Set down exactly the lines below, starting at the one that contains "From stdpp Require Import base list strings." and ending at the one that contains "rewrite E in H2.", with both of those lines included and nothing else.

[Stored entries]
══════════════════════════════

(* ===== verification/ClassAdNumbers.v ===== *)
(** * The numbers of the ClassAd language

    The texts that the unparser writes for integers and reals are read back as one token, an
    integer with its value. *)

From Stdlib Require Import ZArith Lia Ascii SpecFloat.
From stdpp Require Import base list strings.
From S2P Require Import Operators Prelude ClassAdLexer ClassAdParser ClassAdUnparse ClassAdGrammar ClassAdScan.
Open Scope Z_scope.

Lemma leading_digit fuel n : 0 < n < 10 ^ Z.of_nat fuel → ∃ c r, decimal_loop fuel n = c :: r ∧ (c =c "0"%char) = false.
Proof.
  revert n. induction fuel as [|fuel IH]; intros n Hn; [cbn in Hn; lia|]. cbn [decimal_loop]. destruct (Z.ltb_spec n 10) as [Hlt|Hge].
  - destruct (digit_char_ok n) as [H1 H2]; [lia|]. exists (digit_char n), []. split; [done|]. destruct (Ascii.eqb_spec (digit_char n) "0"%char) as [E|]; [|done].
    rewrite E in H2. change (digit_val "0"%char) with 0 in H2. lia.
  - rewrite Nat2Z.inj_succ, Z.pow_succ_r in Hn by lia. destruct (IH (n / 10)) as (c & r & -> & Hc).
    { split; [apply Z.div_str_pos; lia|apply Z.div_lt_upper_bound; lia]. }
    by eexists _, _.
Qed.
(** The digits of a number: one zero, or no zero in front. *)
Lemma number_digits n : 0 ≤ n < 10 ^ 20 → ∃ c r, decimal n = c :: r ∧ forallb is_digit (c :: r) = true ∧ digits_value (c :: r) = n ∧ ((c =c "0"%char) = true → r = []).
Proof.
  intros Hn. destruct (decimal_loop_ok 20 n Hn) as (E1 & E2 & E3). fold (decimal n) in *. destruct (decide (n = 0)) as [->|].
  - by exists "0"%char, [].
  - destruct (leading_digit 20 n) as (c & r & E & Hc); [change (Z.of_nat 20) with 20; lia|]. fold (decimal n) in E. rewrite E in *. exists c, r. by rewrite Hc.
Qed.
Lemma split_sign_digit c r : is_digit c = true → split_sign (c :: r) = (false, c :: r).
Proof. intros H. destruct (is_digit_plain c H) as (_ & _ & H1 & H2). unfold split_sign. by rewrite H1, H2. Qed.
Lemma take_digits_only s : forallb is_digit s = true → take_digits s = s.
Proof. intros H. rewrite <-(app_nil_r s) at 1. by apply take_digits_all. Qed.
(** [strtoll] on the digits of a number. *)
Lemma strtoll_digits any n : 0 ≤ n < 10 ^ 20 → strtoll any (decimal n) = Z.max (- 2 ^ 63) (Z.min (2 ^ 63 - 1) n) ∧ strtoll any ("-"%char :: decimal n) = Z.max (- 2 ^ 63) (Z.min (2 ^ 63 - 1) (- n)).
Proof.
  intros Hn. destruct (number_digits n Hn) as (c & r & E & Hd & Hv & H0). rewrite E.
  assert (match c :: r with
          | c :: x :: d :: r => if any && (c =c "0"%char) && (tolower x =c "x"%char) && isxdigit d then base_value 16 (take_while isxdigit (d :: r))
                                else if any && (c =c "0"%char) then base_value 8 (take_while isodigit (c :: x :: d :: r)) else digits_value (take_digits (c :: x :: d :: r))
          | c :: _ => if any && (c =c "0"%char) then base_value 8 (take_while isodigit (c :: r)) else digits_value (take_digits (c :: r))
          | [] => 0
          end = n) as Hz.
  { destruct (c =c "0"%char) eqn:Ec.
    - rewrite (H0 eq_refl) in *. apply Ascii.eqb_eq in Ec as ->. rewrite <-Hv. by destruct any.
    - rewrite !andb_false_r. cbn [andb]. pose proof (take_digits_only (c :: r) Hd) as Ht. destruct r as [|x [|d r]]; by rewrite ?Ht. }
  assert (is_digit c = true) as Hc by (cbn in Hd; by apply andb_true_iff in Hd as [? _]).
  unfold strtoll. split.
  - rewrite split_sign_digit by done. rewrite <-Hz. by destruct r as [|x [|d r]].
  - cbn [split_sign]. rewrite Ascii.eqb_refl. rewrite <-Hz. by destruct r as [|x [|d r]].
Qed.
Lemma strtoll_int_text any z : in_int64 z → strtoll any (int_text z) = z.
Proof.
  intros Hz. unfold in_int64 in Hz. unfold int_text. destruct (Z.ltb_spec z 0).
  - destruct (strtoll_digits any (- z)) as [_ ->]; lia.
  - destruct (strtoll_digits any z) as [-> _]; lia.
Qed.

Lemma octal_digits_stop t s : at_ch is_digit s = false → octal_digits t s = (t, s).
Proof. destruct s as [|c s]; [done|]. cbn. by intros ->. Qed.
Lemma digit_not c : is_digit c = true → (c =c "."%char) = false ∧ isspace c = false ∧ (c =c "/"%char) = false ∧ (c =c "-"%char) = false.
Proof. by destruct c as [[] [] [] [] [] [] [] []]. Qed.

(** Characters that may stand behind an integer. *)
Definition after_int (s : cstr) : bool := negb (at_ch (fun c => is_digit c || (c =c "."%char) || (tolower c =c "e"%char) || (tolower c =c "x"%char)) s).
Lemma after_int_at s : after_int s = true → at_ch is_digit s = false ∧ dot_or_e s = false ∧ at_ch (fun c => c =c "."%char) s = false ∧ at_ch (fun c => tolower c =c "x"%char) s = false.
Proof. destruct s as [|c s]; [done|]. cbn. unfold after_int, dot_or_e. cbn [at_ch]. intros H. split_bools. split_and!; try done. by apply orb_false_iff. Qed.

Section Tail.
Context (old : bool).
Lemma number_tail_int start c r tail f rest : forallb is_digit (c :: r) = true → ((c =c "0"%char) = true → r = []) → after_int tail = true → number_factor tail = (f, rest) →
  number_tail old (start ++ tail) c (r ++ tail) = Ok (LEX_INTEGER_VALUE (strtoll (negb old) start) f, rest).
Proof.
  intros Hd H0 Ht Hf. cbn in Hd. apply andb_true_iff in Hd as [Hc Hr]. destruct (digit_not c Hc) as (Hdot & _).
  destruct (after_int_at tail Ht) as (T1 & T2 & T3 & T4).
  assert (number_head c (r ++ tail) = (Some INTEGER, tail)) as Hh.
  { unfold number_head. destruct (c =c "0"%char) eqn:Ec.
    - rewrite (H0 eq_refl). cbn [app]. rewrite T4, octal_digits_stop by done. by rewrite T2.
    - rewrite Hc, skip_while_stop by done. by rewrite T2. }
  unfold number_tail. rewrite Hh. unfold number_fraction. rewrite Hdot, T3. cbn [orb number_exponent negb]. rewrite Hf. by rewrite lexBuffer_app.
Qed.
Lemma factor_follows f rest : follows rest = true → number_factor (factor_text f ++ rest) = (f, rest).
Proof. intros Hf. destruct f; try done. cbn [factor_text app]. destruct rest as [|c rest]; [done|]. apply follow_factor. cbn in Hf. by apply andb_true_iff in Hf as [? _]. Qed.
Lemma factor_after_int f rest : follows rest = true → (f = NO_FACTOR → dotted rest = false) → after_int (factor_text f ++ rest) = true.
Proof.
  intros Hf Hd. destruct f; try done. cbn [factor_text app]. specialize (Hd eq_refl). unfold after_int. destruct rest as [|c rest]; [done|]. cbn in *.
  apply andb_true_iff in Hf as [Hc _]. by rewrite Hd, follow_char_digit, follow_char_e, follow_char_x.
Qed.
Lemma reads_int z f rest : in_int64 z → follows rest = true → (f = NO_FACTOR → dotted rest = false) →
  reads old false (int_text z ++ factor_text f ++ rest) (LEX_INTEGER_VALUE z f) rest.
Proof.
  intros Hz Hf Hd last Hl. pose proof (factor_follows f rest Hf) as Hn. pose proof (factor_after_int f rest Hf Hd) as Ha. unfold in_int64 in Hz.
  rewrite <-(strtoll_int_text (negb old) z Hz) at 2. unfold int_text. destruct (Z.ltb_spec z 0).
  - destruct (number_digits (- z)) as (c & r & E & Hdig & Hv & H0); [lia|]. rewrite E. cbn [app]. rewrite next_token_head by done. rewrite Hl. cbn [tokenizeNumber].
    rewrite Ascii.eqb_refl. assert (is_digit c = true) as -> by (cbn in Hdig; by apply andb_true_iff in Hdig as [? _]).
    by apply (number_tail_int ("-"%char :: c :: r)).
  - destruct (number_digits z) as (c & r & E & Hdig & Hv & H0); [lia|]. rewrite E. cbn [app].
    assert (is_digit c = true) as Hc by (cbn in Hdig; by apply andb_true_iff in Hdig as [? _]). destruct (digit_not c Hc) as (H1 & H2 & H3 & H4).
    rewrite next_token_head by done. rewrite H4, Hc. cbn [orb tokenizeNumber]. rewrite H4. by apply (number_tail_int (c :: r)).
Qed.

(** ** Reals *)

Definition exponent_shape (x : cstr) : Prop :=
  x = [] ∨ ∃ c d ds, x = "E"%char :: c :: d :: ds ∧ (c =c "+"%char) || (c =c "-"%char) = true ∧ forallb is_digit (d :: ds) = true.
(** A digit, a fraction and perhaps an exponent. *)
Definition real_shape (s : cstr) : Prop := ∃ c d ds x, s = c :: "."%char :: d :: ds ++ x ∧ is_digit c = true ∧ forallb is_digit (d :: ds) = true ∧ exponent_shape x.
Lemma fixed_digits_ok k n : length (fixed_digits 10 k n) = k ∧ forallb is_digit (fixed_digits 10 k n) = true.
Proof.
  revert n. induction k as [|k IH]; intros n; [done|]. cbn [fixed_digits]. destruct (IH (n / 10)) as [H1 H2]. rewrite length_app, forallb_app, H1, H2. split; [cbn; lia|].
  cbn. pose proof (Z.mod_pos_bound n 10 ltac:(lia)). by destruct (digit_char_ok (n mod 10)) as [-> _].
Qed.
Lemma fixed_digits_cons k n : ∃ d ds, fixed_digits 10 (S k) n = d :: ds ∧ forallb is_digit (d :: ds) = true.
Proof. destruct (fixed_digits_ok (S k) n) as [H1 H2]. destruct (fixed_digits 10 (S k) n) as [|d ds]; [done|]. eauto. Qed.
Lemma exponent_text_shape x : exponent_shape (exponent_text x).
Proof.
  right. unfold exponent_text. destruct (x <? 0), (Z.abs x <? 100);
    [destruct (fixed_digits_cons 1 (Z.abs x)) as (d & ds & -> & H)|destruct (fixed_digits_cons 2 (Z.abs x)) as (d & ds & -> & H)|
     destruct (fixed_digits_cons 1 (Z.abs x)) as (d & ds & -> & H)|destruct (fixed_digits_cons 2 (Z.abs x)) as (d & ds & -> & H)];
    by eexists _, d, ds.
Qed.
Lemma scientific_shape num den : real_shape (decimal_scientific num den).
Proof.
  unfold decimal_scientific. destruct (if _ =? 10 ^ 16 then _ else _) as [n x].
  destruct (fixed_digits_ok 1 (n / 10 ^ 15)) as [H1 H2]. destruct (fixed_digits 10 1 (n / 10 ^ 15)) as [|c [|]]; try discriminate H1.
  destruct (fixed_digits_cons 14 n) as (d & ds & -> & H). exists c, d, ds, (exponent_text x). split; [done|]. cbn in H2. rewrite andb_true_r in H2.
  split; [done|]. split; [done|apply exponent_text_shape].
Qed.
Definition finite (r : double) : bool := match r with S754_zero _ | S754_finite _ _ _ => true | _ => false end.
Lemma real_text_shape r : finite r = true → ∃ neg s, real_text r = (if neg : bool then "-"%char :: s else s) ∧ real_shape s.
Proof.
  destruct r as [neg| | |neg m e]; try done; intros _; cbn [real_text].
  - exists neg, (L "0.0"). split; [by destruct neg|]. exists "0"%char, "0"%char, [], []. repeat split. by left.
  - exists neg, (if 0 <=? e then decimal_scientific (Z.pos m * 2 ^ e) 1 else decimal_scientific (Z.pos m) (2 ^ (- e))). split; [by destruct neg|].
    destruct (0 <=? e); apply scientific_shape.
Qed.
Definition after_real (s : cstr) : bool := negb (at_ch (fun c => is_digit c || (tolower c =c "e"%char)) s).
Lemma number_tail_real start c d ds x tail f rest : is_digit c = true → forallb is_digit (d :: ds) = true → exponent_shape x → after_real tail = true → number_factor tail = (f, rest) →
  number_tail old (start ++ tail) c ("."%char :: d :: ds ++ x ++ tail) = Ok (LEX_REAL_VALUE (strtod start) f, rest).
Proof.
  intros Hc Hd Hx Ht Hf. assert (at_ch is_digit tail = false ∧ at_ch (fun c => tolower c =c "e"%char) tail = false) as [T1 T2].
  { destruct tail as [|a tail]; [done|]. unfold after_real in Ht. cbn [at_ch] in *. split_bools. done. }
  assert (number_head c ("."%char :: d :: ds ++ x ++ tail) = (Some REAL, "."%char :: d :: ds ++ x ++ tail)) as Hh.
  { unfold number_head. rewrite Hc. destruct (c =c "0"%char); [|done]. rewrite octal_digits_stop by done. done. }
  unfold number_tail. rewrite Hh. unfold number_fraction. cbn [at_ch orb]. rewrite Ascii.eqb_refl, orb_true_r. cbn [wind List.tail at_ch].
  assert (is_digit d = true) as Hd1 by (cbn in Hd; by apply andb_true_iff in Hd as [? _]). rewrite Hd1.
  assert (at_ch is_digit (x ++ tail) = false) as Hx1. { destruct Hx as [->|(a & b & bs & -> & _)]; done. }
  change (d :: ds ++ x ++ tail) with ((d :: ds) ++ x ++ tail). rewrite skip_while_stop by done.
  assert (number_exponent REAL (x ++ tail) = (true, tail)) as ->.
  { destruct Hx as [->|(a & b & bs & -> & Ha & Hb)]; unfold number_exponent; cbn [app]; [by rewrite T2|]. cbn [at_ch wind List.tail]. change (tolower "E" =c "e"%char) with true.
    cbn iota. rewrite Ha. assert (is_digit b = true) as Hb1 by (cbn in Hb; by apply andb_true_iff in Hb as [? _]). cbn [at_ch List.tail]. rewrite Hb1. f_equal.
    change (b :: bs ++ tail) with ((b :: bs) ++ tail). by rewrite skip_while_stop. }
  cbn [negb]. rewrite Hf. by rewrite lexBuffer_app.
Qed.
Lemma factor_after_real f rest : follows rest = true → after_real (factor_text f ++ rest) = true.
Proof.
  intros Hf. destruct f; try done. cbn [factor_text app]. unfold after_real. destruct rest as [|c rest]; [done|]. cbn in *.
  apply andb_true_iff in Hf as [Hc _]. by rewrite follow_char_digit, follow_char_e.
Qed.
Lemma reads_real r f rest : finite r = true → strtod (real_text r) = r → follows rest = true → reads old false (real_text r ++ factor_text f ++ rest) (LEX_REAL_VALUE r f) rest.
Proof.
  intros Hr Hv Hf last Hl. pose proof (factor_follows f rest Hf) as Hn. pose proof (factor_after_real f rest Hf) as Ha. rewrite <-Hv at 2.
  destruct (real_text_shape r Hr) as (neg & s & -> & c & d & ds & x & -> & Hc & Hd & Hx). destruct (digit_not c Hc) as (H1 & H2 & H3 & H4).
  destruct neg; cbn [app]; rewrite <-!app_assoc; rewrite next_token_head by done; [rewrite Hl|rewrite H4, Hc]; cbn [tokenizeNumber orb]; [rewrite Ascii.eqb_refl, Hc|rewrite H4].
  - pose proof (number_tail_real ("-"%char :: c :: "."%char :: d :: ds ++ x) c d ds x (factor_text f ++ rest) f rest Hc Hd Hx Ha Hn) as H. cbn [app] in H. by rewrite <-!app_assoc in H.
  - pose proof (number_tail_real (c :: "."%char :: d :: ds ++ x) c d ds x (factor_text f ++ rest) f rest Hc Hd Hx Ha Hn) as H. cbn [app] in H. by rewrite <-!app_assoc in H.
Qed.
End Tail.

══════════════════════════════

REPLY TO THE EXERCISE
From stdpp Require Import base list strings.
From S2P Require Import Operators Prelude ClassAdLexer ClassAdParser ClassAdUnparse ClassAdGrammar ClassAdScan.
Open Scope Z_scope.

Lemma leading_digit fuel n : 0 < n < 10 ^ Z.of_nat fuel → ∃ c r, decimal_loop fuel n = c :: r ∧ (c =c "0"%char) = false.
Proof.
  revert n. induction fuel as [|fuel IH]; intros n Hn; [cbn in Hn; lia|]. cbn [decimal_loop]. destruct (Z.ltb_spec n 10) as [Hlt|Hge].
  - destruct (digit_char_ok n) as [H1 H2]; [lia|]. exists (digit_char n), []. split; [done|]. destruct (Ascii.eqb_spec (digit_char n) "0"%char) as [E|]; [|done].
    rewrite E in H2. change (digit_val "0"%char) with 0 in H2. lia.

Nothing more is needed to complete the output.